Wednesday, January 19, 2011

A Minimal Speech Tag Framework

by Deren Hansen

Writing Wednesday

In ideal prose, the dialog is so distinct that the reader knows the identity of the speaker without any additional attribution.

In practice, the ideal is rarely achieved and dialog requires attribution.

A Minimal Speech Tag Framework

Cardinal Rule: The reader must never be confused about who is speaking.

Strategy: Employ a consistent pattern of attribution so that your readers eyes slide right past the tags.

Attribution Rules
  1. Use said and asked almost all the time. An alternate tag might occasionally be warranted, but you'd better have a very good reason.
  2. Use the form "Fred said", not "said Fred." "Said" comes last in the prepositional form ("said he" sounds archaic). There's no reason not to be consistent (aside from the long fashion of using the said-first form).
  3. Only apply adverbs to "said" that qualify the physical act of speaking. Using adverbs to convey something about the emotional state of the speaker is lazy writing. You're telling the reader something about the way the character spoke if you say "said loudly" (and more direct verbs like shouted or cried aren't appropriate).
  4. Use associated beats to convey non-verbal communication and show the emotion state of the speaker. A beat is a sentence in the same paragraph as the dialog that describes what the speaker is doing or feeling.
  5. Omit speech tags when it's clear who is speaking. Use tags or beats to identify the speakers periodically so that the reader doesn't lose track of speaker order.
  6. Use speech tags whenever speaker order changes. In general, you are only able to omit speech tags when two characters speak in alternating lines.
What do you think? Does this framework help answer your speech tag questions?


Deren blogs daily at The Laws of Making.
Image: Simon Howden / FreeDigitalPhotos.net

2 comments:

Paul West said...

You explained it well, with the exception of #3

"Only apply adverbs to "said" that qualify the physical act of speaking. Using adverbs to convey something about the emotional state of the speaker is lazy writing. You're telling the reader something about the way the character spoke if you say "said loudly" (and more direct verbs like shouted or cried aren't appropriate)."

Maybe I'm reading this wrong but this point is a little confusing to me. Do we or don't we used adverbs? Also, you say "direct verbs are not appropriate.

Can you clarify this.

Deren Hansen said...

I suspect I erred on the side of being too concise with #3. Let me try a different approach:

The job of an adverb is to modify a verb. Sometimes we need to qualify an action and we don't have a direct verb that does the job. So adverbs have their place so long as we use them sparingly (like that one).
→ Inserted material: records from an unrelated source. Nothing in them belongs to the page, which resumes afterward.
Lemma registered_mono txs txs' h : txs ⊆ txs' -> registered_by txs h -> registered_by txs' h.
Proof. intros Hs (tx & p & Htx & Hp). exists tx, p. split; [by apply Hs|done]. Qed.
Lemma descends_quietly old txs l l' : descends old txs l -> evolved (fun _ => quiet) l l' -> descends old txs l'.
Proof.
  intros Hd Hq h d2 Hd2. destruct (Hq h d2 Hd2) as (d1 & Hd1 & E1 & R1). destruct (Hd h d1 Hd1) as [|(d & Hdd & E & R)]; [by left|right]. exists d.
  split_and!; [done|rewrite E in E1; by destruct d, d2|]. apply (permitted_trans _ _ _ _ _ R), quiet_permitted, R1.
Qed.
Lemma keys_from_quietly old txs l l' : keys_from old txs l -> evolved (fun _ => quiet) l l' -> keys_from old txs l'.
Proof. intros Hk Hq h d2 Hd2. destruct (Hq h d2 Hd2) as (d1 & Hd1 & _ & R1). rewrite (proj1 (proj2 R1)). by apply Hk. Qed.
Lemma quietly_descends old l : evolved (fun _ => quiet) old l -> descends old [] l /\ keys_from old [] l.
Proof.
  intros Hq. split; intros h d' Hd'; destruct (Hq h d' Hd') as (d & Hd & E & R); right; [|left]; exists d; [split_and!; [done|done|by apply quiet_permitted]|]. split; [done|apply R].
Qed.
Lemma descends_tx old txs tx l l' : descends old txs l -> changes tx l l' -> descends old (txs ++ [tx]) l'.
Proof.
  intros Hd Hc h d2 Hd2. assert (S1 : txs ⊆ txs ++ [tx]) by (intros t; apply elem_of_before).
  assert (S2 : [tx] ⊆ txs ++ [tx]) by (intros t ->%list_elem_of_singleton; apply elem_of_last).
  destruct (Hc h d2 Hd2) as [(p & Hp & Ht & _)|(d1 & Hd1 & E1 & R1 & _)]; [left; exists tx, p; split; [apply elem_of_last|done]|].
  destruct (Hd h d1 Hd1) as [Hr|(d & Hdd & E & R)]; [left; by apply (registered_mono txs)|right]. exists d. split_and!; [done|rewrite E in E1; by destruct d, d2|].
  apply (permitted_trans _ _ _ (pdmnState d1)); [by apply (permitted_mono txs)|by apply (permitted_mono [tx])].
Qed.
Lemma keys_from_tx old txs tx l l' : keys_from old txs l -> changes tx l l' -> keys_from old (txs ++ [tx]) l'.
Proof.
  intros Hk Hc h d2 Hd2. destruct (Hc h d2 Hd2) as [(p & Hp & Ht & E)|(d1 & Hd1 & _ & _ & [E|[E|E]])].
  - right. right. exists tx. split; [apply elem_of_last|]. left. by exists p.
  - rewrite E. destruct (Hk h d1 Hd1) as [?|[?|(t & Ht & Hs)]]; [by left|by right; left|right; right]. exists t. split; [by apply elem_of_before|done].
  - by left.
  - right. right. exists tx. split; [apply elem_of_last|done].
Qed.

(** The conditions under which the checks suffice: transactions have hashes of their own, quorums have at most as many members as their parameters say, and no two
    transactions of the block give different nodes the same operator key. *)
Definition fresh_ids (old : CDeterministicMNList) (txs : list CTransaction) : Prop :=
  NoDup (txid <$> txs) /\ forall tx, tx ∈ txs -> txid tx <> 0 /\ mnMap old !! txid tx = None.
Definition quorums_fit : Prop := forall t h params, consensus_params t = Some params -> Z.of_nat (length (GetAllQuorumMembers t h)) <= llmq_size params.
Definition operators_distinct (txs : list CTransaction) : Prop :=
  forall tx1 tx2 h1 h2 k, tx1 ∈ txs -> tx2 ∈ txs -> sets_operator tx1 h1 k -> sets_operator tx2 h2 k -> h1 = h2.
We get in trouble, as writers, when we confuse human actions and intentions. For example, consider a medic working on a battlefield. Saying that the medic cut quickly or carefully qualifies the action and gives us, as readers, evidence to infer the medic's intent. On the other hand, saying he cut viciously qualifies the intent behind the action and not the action itself.

So with a speech tag, I resist using adverbs because it's too easy to fall into the trap of qualifying intention (e.g., "he said disdainfully"): it's lazy writing because character's intention should be conveyed either through dialog or description.

The exception I allow is for adverbs that qualify the act of speaking. If a character has been speaking at a normal volume so that everyone in the conference room can hear and then turns to a companion and says something to that one person but doesn't whisper, you could use, "he said quietly."

You might point out that a beat like, "He turned to Fred and lowered his voice," would be a better way to do it than, "he said quietly." I would concede the point on stylistic grounds.

Similarly, you should always use a direct verb (e.g., shouted or called) instead of a qualified verb (e.g., said loudly) if the direct verb can do the job. But occasionally no direct verb has the right sense so you need to qualify the closest verb. For example, if you wanted to describe a character nominally speaking to one group who raises his voice to be sure that someone else in the room will hear, he's neither shouting nor calling, so "said loudly" might be your best choice. This is what I was trying to convey with my poorly-worded aside about direct verbs in #3.